▶ [TASK INSTRUCTIONS]
Copy the lines below exactly. Start at the first and finish with the line containing "(** [strconv.ParseBool] and".

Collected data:

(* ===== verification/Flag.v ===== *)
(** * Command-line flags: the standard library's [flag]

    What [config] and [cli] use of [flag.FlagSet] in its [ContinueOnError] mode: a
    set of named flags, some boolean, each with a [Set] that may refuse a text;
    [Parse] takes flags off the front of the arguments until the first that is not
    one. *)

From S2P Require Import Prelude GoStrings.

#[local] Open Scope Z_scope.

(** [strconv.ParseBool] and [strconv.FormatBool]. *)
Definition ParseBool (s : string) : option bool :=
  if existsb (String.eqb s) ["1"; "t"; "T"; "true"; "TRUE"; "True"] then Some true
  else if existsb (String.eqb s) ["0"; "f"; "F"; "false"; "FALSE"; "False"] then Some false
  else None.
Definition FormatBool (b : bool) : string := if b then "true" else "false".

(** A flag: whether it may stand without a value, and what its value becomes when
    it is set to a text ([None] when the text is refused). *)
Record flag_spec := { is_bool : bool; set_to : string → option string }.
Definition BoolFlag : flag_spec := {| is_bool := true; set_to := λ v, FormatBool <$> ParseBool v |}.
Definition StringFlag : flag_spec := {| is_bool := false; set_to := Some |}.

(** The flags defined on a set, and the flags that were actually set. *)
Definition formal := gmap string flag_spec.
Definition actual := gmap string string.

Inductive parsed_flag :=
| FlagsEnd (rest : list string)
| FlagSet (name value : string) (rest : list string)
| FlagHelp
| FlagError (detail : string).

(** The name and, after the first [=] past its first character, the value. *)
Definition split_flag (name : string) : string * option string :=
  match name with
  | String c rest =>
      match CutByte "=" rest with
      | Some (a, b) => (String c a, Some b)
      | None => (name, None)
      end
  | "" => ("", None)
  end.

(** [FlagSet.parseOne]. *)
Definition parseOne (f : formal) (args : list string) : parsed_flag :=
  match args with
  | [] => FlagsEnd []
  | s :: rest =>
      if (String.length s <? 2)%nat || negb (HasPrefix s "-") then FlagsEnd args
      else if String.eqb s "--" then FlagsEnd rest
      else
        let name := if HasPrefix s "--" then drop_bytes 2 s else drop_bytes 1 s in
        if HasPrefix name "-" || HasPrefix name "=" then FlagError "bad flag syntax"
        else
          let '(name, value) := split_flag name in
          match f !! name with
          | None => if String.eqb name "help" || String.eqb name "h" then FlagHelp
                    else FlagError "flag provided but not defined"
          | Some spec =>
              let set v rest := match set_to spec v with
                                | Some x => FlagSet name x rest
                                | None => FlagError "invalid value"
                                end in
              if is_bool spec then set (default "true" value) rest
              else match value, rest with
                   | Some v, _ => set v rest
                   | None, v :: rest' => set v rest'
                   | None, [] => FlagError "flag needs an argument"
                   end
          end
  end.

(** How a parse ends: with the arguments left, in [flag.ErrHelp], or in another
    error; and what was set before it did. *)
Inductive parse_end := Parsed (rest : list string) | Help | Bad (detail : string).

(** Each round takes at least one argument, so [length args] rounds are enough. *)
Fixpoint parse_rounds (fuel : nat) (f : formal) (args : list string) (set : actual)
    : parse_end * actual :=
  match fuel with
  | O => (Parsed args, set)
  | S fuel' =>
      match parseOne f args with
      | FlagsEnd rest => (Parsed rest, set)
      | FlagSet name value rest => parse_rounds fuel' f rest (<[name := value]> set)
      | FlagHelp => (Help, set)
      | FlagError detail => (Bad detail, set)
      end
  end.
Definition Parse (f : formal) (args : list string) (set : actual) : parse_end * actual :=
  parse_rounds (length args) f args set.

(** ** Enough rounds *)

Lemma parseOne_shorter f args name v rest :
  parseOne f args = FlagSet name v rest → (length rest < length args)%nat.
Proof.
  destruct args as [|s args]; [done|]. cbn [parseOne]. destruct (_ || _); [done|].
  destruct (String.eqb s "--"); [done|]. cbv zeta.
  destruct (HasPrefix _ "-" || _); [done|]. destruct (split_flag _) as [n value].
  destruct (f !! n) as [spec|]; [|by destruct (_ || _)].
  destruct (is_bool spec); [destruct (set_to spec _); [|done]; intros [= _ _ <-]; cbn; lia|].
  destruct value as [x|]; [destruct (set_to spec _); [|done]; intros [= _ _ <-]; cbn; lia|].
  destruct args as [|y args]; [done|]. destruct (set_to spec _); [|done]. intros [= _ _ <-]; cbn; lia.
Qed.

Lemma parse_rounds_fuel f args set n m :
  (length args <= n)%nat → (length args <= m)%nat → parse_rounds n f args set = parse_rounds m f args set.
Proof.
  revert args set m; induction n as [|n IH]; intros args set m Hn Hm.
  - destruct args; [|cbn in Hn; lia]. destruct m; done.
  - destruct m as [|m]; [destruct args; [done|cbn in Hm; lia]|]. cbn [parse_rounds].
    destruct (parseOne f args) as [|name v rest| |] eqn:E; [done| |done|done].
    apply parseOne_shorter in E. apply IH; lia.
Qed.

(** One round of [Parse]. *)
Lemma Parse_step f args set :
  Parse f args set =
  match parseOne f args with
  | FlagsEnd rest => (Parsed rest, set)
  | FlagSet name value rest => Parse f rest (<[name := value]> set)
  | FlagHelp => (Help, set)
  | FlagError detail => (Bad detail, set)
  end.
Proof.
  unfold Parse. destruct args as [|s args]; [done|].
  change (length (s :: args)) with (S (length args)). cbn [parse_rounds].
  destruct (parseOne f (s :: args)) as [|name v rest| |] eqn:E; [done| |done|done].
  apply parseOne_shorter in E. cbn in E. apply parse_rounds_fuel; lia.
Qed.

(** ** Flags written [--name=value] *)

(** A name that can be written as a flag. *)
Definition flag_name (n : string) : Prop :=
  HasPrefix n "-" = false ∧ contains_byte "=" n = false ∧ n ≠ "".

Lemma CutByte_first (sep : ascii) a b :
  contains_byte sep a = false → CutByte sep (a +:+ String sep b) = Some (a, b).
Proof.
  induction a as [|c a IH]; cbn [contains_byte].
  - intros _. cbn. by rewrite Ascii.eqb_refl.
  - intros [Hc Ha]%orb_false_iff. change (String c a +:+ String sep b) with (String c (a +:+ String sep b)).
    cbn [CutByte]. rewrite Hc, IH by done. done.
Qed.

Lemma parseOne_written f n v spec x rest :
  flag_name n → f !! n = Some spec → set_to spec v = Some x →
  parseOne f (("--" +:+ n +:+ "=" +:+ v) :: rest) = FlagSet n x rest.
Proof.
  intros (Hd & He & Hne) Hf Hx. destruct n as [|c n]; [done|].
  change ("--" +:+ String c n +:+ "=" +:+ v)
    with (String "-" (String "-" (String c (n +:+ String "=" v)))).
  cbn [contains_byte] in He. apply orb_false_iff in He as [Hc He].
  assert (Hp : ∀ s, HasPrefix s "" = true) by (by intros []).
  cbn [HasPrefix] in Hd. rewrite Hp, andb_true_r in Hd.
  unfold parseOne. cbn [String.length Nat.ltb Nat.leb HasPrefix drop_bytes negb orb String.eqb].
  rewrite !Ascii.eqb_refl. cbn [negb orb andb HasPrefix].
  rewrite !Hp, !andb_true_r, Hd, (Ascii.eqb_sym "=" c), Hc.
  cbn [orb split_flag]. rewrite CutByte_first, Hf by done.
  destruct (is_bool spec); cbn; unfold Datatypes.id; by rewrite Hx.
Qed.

▶ [RESULT FOR THIS TASK]
(* ===== verification/Flag.v ===== *)
(** * Command-line flags: the standard library's [flag]

    What [config] and [cli] use of [flag.FlagSet] in its [ContinueOnError] mode: a
    set of named flags, some boolean, each with a [Set] that may refuse a text;
    [Parse] takes flags off the front of the arguments until the first that is not
    one. *)

From S2P Require Import Prelude GoStrings.

#[local] Open Scope Z_scope.

(** [strconv.ParseBool] and [strconv.FormatBool]. *)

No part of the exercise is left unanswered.